NASA completed its third mid-latitude Super Pressure Balloon (SPB) flight at 11:24 p.m. EDT, Saturday, May 6, after 12 days, 4 hours and 34 minutes aloft.
Flight controllers at NASA’s Columbia Scientific Balloon Facility in Palestine, Texas, conducted a controlled flight termination of the balloon, which slowly descended back to Earth impacting in the South Pacific Ocean about 200 miles south of Easter Island.
Launching from Wānaka Airport, New Zealand, on a mission to test the SPB technology, a leak in the balloon was confirmed on its third day of flight. The balloon was designed to float at a stable altitude of about 33.2 km (109,000 feet) for long durations despite the heating and cooling of the day/night cycle. The balloon started experiencing significant altitude drops at night when the temperature dropped, regaining its predicted altitude during the day as the temperature rose.
Flight controllers dropped ballast to manage altitude loss during cold storms, which can see atmospheric temperatures at -50 degrees and below. In the 11 day of flight, the team was left with just 74 pounds of ballast and still 2,000 miles away from South America.
Facing a poor weather forecast that would lead to even lower altitudes with little ballast remaining, NASA preemptively ended the flight to ensure the greatest level of control and safety during descent.

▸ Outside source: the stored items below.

(** C3: on a cleaned environment folder and with a plain app name, a
    successful darwin finishing leaves the folder
    [<env>/<AppName>.app/Contents/MacOS], in it the compiled binary under
    the app name with mode 0777 and no longer where the compiler wrote it,
    with a configured icon the folder [Contents/Resources] holding the icon
    under the app name plus the icon's extension, and [Contents/Info.plist]
    whose display name, executable and bundle name are the app name and
    whose identifier is [com.] followed by the app name. *)
Theorem darwin_bundle_layout (b : Bundler) (env : string) (w w' : World)
    (mode : N) (data : string) :
  filepath.cleanAbs env = true →
  filepath.plain (appName b) = true →
  fs w !! (env +:+ "/binary") = Some (File mode data) →
  under env (pathIconDarwin b) = false →
  finishDarwin b env (filepath.Join [env; "binary"]) w = (w', None) →
  fs w' !! (env +:+ "/" +:+ appName b +:+ ".app/Contents/MacOS") = Some Dir
  ∧ fs w' !! (env +:+ "/" +:+ appName b +:+ ".app/Contents/MacOS/" +:+ appName b)
    = Some (File 511 data)
  ∧ fs w' !! (env +:+ "/binary") = None
  ∧ (∀ n, pathIconDarwin b ≠ "" → fs w !! pathIconDarwin b = Some n →
       fs w' !! (env +:+ "/" +:+ appName b +:+ ".app/Contents/Resources") = Some Dir
       ∧ fs w' !! (env +:+ "/" +:+ appName b +:+ ".app/Contents/Resources/"
                   +:+ appName b +:+ filepath.Ext (pathIconDarwin b)) = Some n)
  ∧ ∃ m, fs w' !! (env +:+ "/" +:+ appName b +:+ ".app/Contents/Info.plist")
         = Some (File m
                   (plistDoc
                      [("CFBundleIconFile",
                        appName b +:+ filepath.Ext (pathIconDarwin b));
                       ("CFBundleDisplayName", appName b);
                       ("CFBundleExecutable", appName b);
                       ("CFBundleName", appName b);
                       ("CFBundleIdentifier", "com." +:+ appName b)])).
Proof.
  intros He Ha Hbin Hicon Hrun.
  destruct (darwin_paths b env He Ha) as (Hcc & Hc & Hm & Hmb & Hr & Hip & Hfp & Hb).
  pose proof (plain_sepfree _ Ha) as Has.
  set (C := env +:+ "/" +:+ appName b +:+ ".app" +:+ "/" +:+ "Contents") in *.
  set (M := C +:+ "/" +:+ "MacOS") in *.
  set (MB := M +:+ "/" +:+ appName b) in *.
  set (R := C +:+ "/" +:+ "Resources") in *.
  set (IP := R +:+ "/" +:+ appName b +:+ filepath.Ext (pathIconDarwin b)) in *.
  set (FP := C +:+ "/" +:+ "Info.plist") in *.
  set (B := env +:+ "/" +:+ "binary") in *.
  replace (env +:+ "/" +:+ appName b +:+ ".app/Contents/MacOS") with M
    by (unfold M, C; by rewrite !sapp_assoc).
  replace (env +:+ "/" +:+ appName b +:+ ".app/Contents/MacOS/" +:+ appName b) with MB
    by (unfold MB, M, C; by rewrite !sapp_assoc).
  replace (env +:+ "/" +:+ appName b +:+ ".app/Contents/Resources") with R
    by (unfold R, C; by rewrite !sapp_assoc).
  replace (env +:+ "/" +:+ appName b +:+ ".app/Contents/Resources/"
           +:+ appName b +:+ filepath.Ext (pathIconDarwin b)) with IP
    by (unfold IP, R, C; by rewrite !sapp_assoc).
  replace (env +:+ "/" +:+ appName b +:+ ".app/Contents/Info.plist") with FP
    by (unfold FP, C; by rewrite !sapp_assoc).
  change (env +:+ "/binary") with B in *.
  (* where the paths lie *)
  assert (under (C +:+ "/" +:+ "MacOS") M = true) as uM by apply under_refl.
  assert (under (C +:+ "/" +:+ "MacOS") MB = true) as uMB
    by apply inside_under, inside_snoc.
  assert (under (C +:+ "/" +:+ "Resources") R = true) as uR by apply under_refl.
  assert (under (C +:+ "/" +:+ "Resources") IP = true) as uIP
    by apply inside_under, inside_snoc.
  assert (under (C +:+ "/" +:+ "Info.plist") FP = true) as uFP by apply under_refl.
  assert (under (env +:+ "/" +:+ "binary") B = true) as uB by apply under_refl.
  assert (∀ x, under C x = true →
               under (env +:+ "/" +:+ (appName b +:+ ".app")) x = true) as uApp.
  { intros x Hx. eapply under_trans; [|done].
    apply inside_under, inside_spec. exists "Contents". unfold C.
    by rewrite !sapp_assoc. }
  assert (∀ n x, under (C +:+ "/" +:+ n) x = true → under C x = true) as uC.
  { intros n x Hx. eapply under_trans; [|done]. apply inside_under, inside_snoc. }
  assert (∀ x, under C x = true → under env x = true) as uEnv.
  { intros x Hx. eapply under_trans; [|by apply uApp].
    apply inside_under, inside_snoc. }
  assert (∀ x, under C x = true →
               under B x = false ∧ under x B = false ∧ B ≠ x) as aB.
  { intros x Hx. eapply apart; [..|exact uB|by apply uApp]; try done.
    - by rewrite hasSep_app, Has.
    - apply app_dot_app_not_binary. }
  (* the run, step by step *)
  unfold finishDarwin in Hrun. rewrite Hm, Hmb, Hr, Hip, Hfp, Hb in Hrun.
  apply andThen_ok in Hrun as (w1 & Hmk%wrapping_ok & Hrun).
  apply andThen_ok in Hrun as (w2 & Hmv%wrapping_ok & Hrun).
  apply andThen_ok in Hrun as (w3 & [-> _]%checkCtx_ok & Hrun).
  apply andThen_ok in Hrun as (w4 & Hch%wrapping_ok & Hrun).
  apply andThen_ok in Hrun as (w7 & Hic & Hwr%wrapping_ok).
  (* MkdirAll *)
  assert (fs w1 !! M = Some Dir) as HM1.
  { eapply MkdirAll_ok; [|done]. apply snoc_nonempty. }
  assert (fs w1 !! B = Some (File mode data)) as HB1.
  { by eapply MkdirAll_keeps. }
  (* Move *)
  pose proof (Move_ok _ _ _ _ Hmv) as (n & Hn & _ & Hf2).
  rewrite HB1 in Hn. injection Hn as <-. specialize (Hf2 _ _ eq_refl).
  destruct (aB MB (uC _ _ uMB)) as (aB1 & aB2 & aB3).
  destruct (aB M (uC _ _ uM)) as (aB4 & aB5 & aB6).
  assert (M ≠ MB) as HMMB.
  { intros Heq. pose proof (inside_snoc M (appName b)) as Hi.
    fold MB in Hi. rewrite <- Heq, inside_irrefl in Hi. done. }
  assert (fs w2 !! MB = Some (File mode data)) as HMB2
    by (by rewrite Hf2, lookup_insert_eq).
  assert (fs w2 !! B = None) as HB2
    by (by rewrite Hf2, lookup_insert_ne, lookup_delete_eq).
  assert (fs w2 !! M = Some Dir) as HM2.
  { by rewrite Hf2, lookup_insert_ne, lookup_delete_ne. }
  (* Chmod *)
  pose proof (Chmod_ok _ _ _ _ Hch) as [Hh4 [(m4 & d4 & Hl4 & Hf4)|[Hl4 _]]];
    simpl in Hl4; rewrite HMB2 in Hl4; [|done]. injection Hl4 as <- <-.
  simpl in Hf4.
  assert (fs w4 !! MB = Some (File 511 data)) as HMB4
    by (by rewrite Hf4, lookup_insert_eq).
  assert (fs w4 !! B = None) as HB4 by (by rewrite Hf4, lookup_insert_ne).
  assert (fs w4 !! M = Some Dir) as HM4 by (by rewrite Hf4, lookup_insert_ne).
  (* the plist, last *)
  pose proof (WriteFile_ok _ _ _ _ _ Hwr) as (mp & Hf' & _).
  destruct (apart C "MacOS" "Info.plist" _ _ eq_refl eq_refl ltac:(done) uM uFP)
    as (_ & _ & HMFP).
  destruct (apart C "MacOS" "Info.plist" _ _ eq_refl eq_refl ltac:(done) uMB uFP)
    as (_ & _ & HMBFP).
  destruct (apart C "Resources" "Info.plist" _ _ eq_refl eq_refl ltac:(done) uR uFP)
    as (_ & _ & HRFP).
  destruct (apart C "Resources" "Info.plist" _ _ eq_refl eq_refl ltac:(done) uIP uFP)
    as (_ & _ & HIPFP).
  destruct (aB FP (uC _ _ uFP)) as (_ & _ & HBFP).
  destruct (apart C "MacOS" "Resources" _ _ eq_refl eq_refl ltac:(done) uM uIP)
    as (_ & HIPM & _).
  destruct (apart C "MacOS" "Resources" _ _ eq_refl eq_refl ltac:(done) uMB uIP)
    as (_ & HIPMB & _).
  destruct (aB IP (uC _ _ uIP)) as (_ & HIPB & _).
  destruct (aB R (uC _ _ uR)) as (HBR & _ & _).
  (* the icon, when there is one *)
  assert (fs w7 !! M = Some Dir ∧ fs w7 !! MB = Some (File 511 data)
          ∧ fs w7 !! B = None
          ∧ ∀ n, pathIconDarwin b ≠ "" → fs w !! pathIconDarwin b = Some n →
                 fs w7 !! R = Some Dir ∧ fs w7 !! IP = Some n) as (HM7 & HMB7 & HB7 & HI7).
  { unfold nonEmpty in Hic. destruct (String.eqb_spec (pathIconDarwin b) "") as [Hno|Hyes];
      simpl in Hic.
    { injection Hic as <-. split_and!; try done. }
    apply andThen_ok in Hic as (w5 & Hmr%wrapping_ok & Hic).
    apply andThen_ok in Hic as (w6 & Hcp%wrapping_ok & [-> _]%checkCtx_ok).
    simpl. split_and!.
    - eapply keeps_Copy; [done|by rewrite HIPM|].
      by eapply MkdirAll_keeps.
    - eapply keeps_Copy; [done|by rewrite HIPMB|].
      by eapply MkdirAll_keeps.
    - destruct (fs w6 !! B) as [nb|] eqn:E; [|done]. exfalso.
      destruct (adds_Copy _ _ _ _ _ _ _ Hcp E) as [E5|E5]; [|by rewrite HIPB in E5].
      destruct (adds_MkdirAll _ _ _ _ _ _ _ Hmr E5) as [E4|E4%dirsOf_under];
        [congruence|by rewrite HBR in E4].
    - intros ni _ Hni.
      assert (fs w5 !! pathIconDarwin b = Some ni) as Hi5.
      { eapply MkdirAll_keeps; [done|].
        rewrite Hf4, lookup_insert_ne.
        2:{ intros Heq. rewrite <- Heq in Hicon. by rewrite (uEnv _ (uC _ _ uMB)) in Hicon. }
        eapply keeps_Move; [done| |by eapply MkdirAll_keeps].
        intros [Hu|Hu].
        - rewrite (under_trans env B _) in Hicon; [done|apply inside_under, inside_snoc|done].
        - rewrite (under_trans env MB _ (uEnv _ (uC _ _ uMB)) Hu) in Hicon. done. }
      pose proof (Copy_ok _ _ _ _ Hcp) as (n5 & Hn5 & _ & Hip6 & _).
      rewrite Hi5 in Hn5. injection Hn5 as <-. split; [|done].
      eapply keeps_Copy; [done| |].
      + destruct (under IP R) eqn:E; [|done].
        pose proof (inside_snoc R (appName b +:+ filepath.Ext (pathIconDarwin b))) as Hi.
        fold IP in Hi. apply under_spec in E as [E|E].
        * rewrite E, inside_irrefl in Hi. done.
        * apply inside_length in Hi, E. lia.
      + eapply MkdirAll_ok; [|done]. apply snoc_nonempty. }
  rewrite Hf'. split_and!.
  - by rewrite lookup_insert_ne.
  - by rewrite lookup_insert_ne.
  - by rewrite lookup_insert_ne.
  - intros ni Hyes Hni. destruct (HI7 ni Hyes Hni) as [HR7 HIP7].
    by rewrite !lookup_insert_ne.
  - exists mp. by rewrite lookup_insert_eq, infoPlist_entries.
Qed.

“It’s unfortunate that our flight has come to an end at this point—our goal was at least two weeks and our hope was for many more weeks beyond that,” said Debbie Fairbrother, NASA’s Balloon Program Office chief. “We were able to collect a great amount of flight data, however, which we’ll analyze in the coming weeks and months to see if we can determine a cause for the leak. We’ll apply lessons learned to future flights as we continue to develop this technology.”
Flying on this year’s SPB test flight was the International Extreme Universe Space Observatory-SPB payload. EUSO-SPB is a high-energy cosmic ray particle astrophysics payload testing a fluorescence detector and its supporting technologies under the severe operating conditions of the stratosphere.
“The international EUSO Collaboration is deeply thankful for the support, expertise, and dedication of NASA to this historic opportunity to open a new window onto the universe,” said Angela V. Olinto, professor at the University of Chicago and principal investigator (PI) of the project. “Our flight was cut short, but we are confident that the super pressure balloon approach to observing the most energetic cosmic particles will pioneer a new understanding of these extreme phenomena.”
“EUSO-SPB performed well, and more than 60 GB of data was downloaded to ground," said, Lawrence Wiencke, professor at the Colorado School of Mines and deputy PI for the EUSO-SPB flight. "We are looking forward to analyzing the data and to another super pressure balloon flight with NASA.”
NASA conducted a thorough environmental analysis of an open-ocean landing before beginning its mid-latitude SPB flight program in 2015. The open-ocean flight termination procedure makes use of the two-ton flight payload as an anchor to pull the entire balloon flight train to the bottom of the ocean as quickly as possible. In this way, the balloon does not remain in the primary water column zone where most marine species are known to live, minimizing environmental impacts.
NASA’s Wallops Flight Facility in Virginia manages the agency’s scientific balloon flight program with 10 to 15 flights each year from launch sites worldwide. Orbital ATK, which operates NASA’s Columbia Scientific Balloon Facility in Palestine, Texas, provides mission planning, engineering services and field operations for NASA’s scientific balloon program. The CSBF team has launched more than 1,700 scientific balloons in the over 35 years of operation.